The casting of the lead pair was leaked well before the intended official announcements. Gowariker cast Harman Baweja after watching the trailer of his debut film, the science fiction romance Love Story 2050 (2008). He asked Harman's father, Harry Baweja, to show him the film's rushes and was impressed with his performance, calling him the best person for the part. Following this, Priyanka Chopra, who had worked with Baweja in Love Story 2050, was cast to play all twelve of the potential brides, each related to one of the twelve zodiac signs. On casting Chopra, Gowariker said: "I have always liked Priyanka's work, right from Hero: Love Story of a Spy. She's been fabulous in all her films. So when I thought of somebody doing twelve roles I thought about her, as I thought she had the potential." When Gowariker offered the film to her, Chopra instantly agreed to star in it.

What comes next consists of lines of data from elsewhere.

(* ===== verification/Mcp.v ===== *)
(** * Mcp: the MCP server (mcp/) and its in-process tools (mcp/tools/)

    The JSON-RPC server with its handshake, identity headers, clearance check
    and governance check (server.go, auth.go, governance_middleware.go), the tool
    registry (registry.go), and the tools that work on the server's own stores:
    the dynamic tools (dynamic.go), the governance tools (governance.go), the
    agent tools (agents.go) and the audit log (observe.go).  The other tools talk
    to services outside; [extCall] gives their outcome.

    The arguments of a call arrive as JSON.  [RawMessage] carries what each
    decoder makes of the text ([None] when it fails), and the nested text of a
    [params] member; [Nil] is the absent message.  The list of the tools whose
    handlers run during a request is part of the result. *)
From S2P Require Import Prelude GoTime GoPath GoStrings Access Governance McpStores.

#[local] Open Scope go_scope.

(** ** Arguments, results and errors *)

Record Decodings := {
  dToolName : option string;               (* {tool_name}, also with params *)
  dSpawn : option (string * list string);  (* {directive, allowed_tools} *)
  dMessage : option (string * string);     (* {agent_id, message} *)
  dAgent : option string;                  (* {agent_id} *)
  dLog : option (string * string);         (* {decision, reasoning} *)
  dElevation : option (string * Z);        (* {reason, requested_tier} *)
  dRequest : option string;                (* {request_id} *)
  dAudit : option AuditFilter;             (* {agent_id, tenant_id, limit} *)
  dArgs : list (string * any)              (* as an object, empty if it is none *)
}.

Inductive RawMessage := Nil | Raw (d : Decodings) (params : RawMessage).

Definition decode {A} (field : Decodings → option A) (p : RawMessage) : option A :=
  match p with Nil => None | Raw d _ => field d end.

Record MCPAuthContext := { mAgentID : string; mTenantID : string }.

(** Why [AuthorizeToolCall] refuses. *)
Inductive AuthDenial :=
  | MissingContext | MissingIdentity | LookupFailed (e : ClearanceError) | TierTooLow (tier required : Z).

Record discoveredTool := { dtName : string; dtDescription : string; dtMinClearance : Z; dtStatic : bool }.
Record capabilityCategory := { ccCategory : string; ccCount : Z; ccActive : bool }.

Inductive CheckReason := ReasonNotFound (name : string) | ReasonDenied (why : AuthDenial) | ReasonSufficient.

Inductive ToolResult :=
  | Discovered (tools : list discoveredTool)
  | ToolSchema (name description schema : string)
  | Capabilities (categories : list capabilityCategory)
  | CheckedAuth (authorized : bool) (reason : CheckReason)
  | DecisionLogged (id : string)
  | ElevationRequested (id : string)
  | ElevationStatus (id status : string) (approvedTier : option Z) (expiresAt : option Time)
  | Spawned (agentID parentID tenantID : string) (status : AgentStatus) (directive : string)
  | Delivered (toAgentID : string)
  | StatusOf (agent : Agent)
  | AuditLog (entries : list AuditEntry)
  | ExternalResult (text : string)
  | NotEncodable.

Inductive ToolError :=
  | InvalidParameters | Required (field : string) | ToolNotFound (name : string) | MissingAuthContext
  | Insufficient (tool : string) (why : AuthDenial) | ClearanceLookup (e : ClearanceError)
  | NoEntryID | TierOutOfRange (tier : Z) | ElevationFailed (e : ElevationError)
  | SpawnFailed (e : ManagerError) | SendFailed (e : ManagerError) | StatusFailed (e : ManagerError)
  | GovernanceDenied (reason : string) | ExternalError (text : string) | MarshalFailed.

(** The outcome of a tool that calls the outside; a result may be one that
    cannot be encoded. *)
Inductive ExtOutcome := ExtError (text : string) | ExtResult (text : string) | ExtGarbled.

(** The handlers: invoke_tool, which runs another tool, and the others, the ones
    that call the outside among them. *)
Inductive LeafHandler :=
  | DiscoverTools | GetToolSchema | ListCapabilities
  | CheckAuthorization | LogDecisionTool | RequestElevationTool | CheckElevationStatus
  | SpawnAgentTool | MessageAgentTool | GetAgentStatus | GetAuditLog
  | External.

Inductive ToolHandler := InvokeTool | Leaf (h : LeafHandler).

Record Tool := {
  tName : string;
  tDescription : string;
  tInputSchema : string;
  tHandler : ToolHandler;
  tMinClearance : Z;
  tStatic : bool;
  tCategory : string
}.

Chopra became the first actress in cinematic history to portray twelve distinct characters in one film and was considered for inclusion in the Guinness World Records. On being asked about the decision of casting one actress to portray twelve characters, Gowariker said: "If we had taken twelve different actresses then the most beautiful one would have to be chosen. So beauty would get more importance. But by taking one girl to play all twelve roles, the importance shifts to the characters." Gowariker decided not to use prosthetics or makeup to create different looks for the characters but to make them distinctive using hair and costumes. He wanted to differentiate the characters through their mannerisms and traits.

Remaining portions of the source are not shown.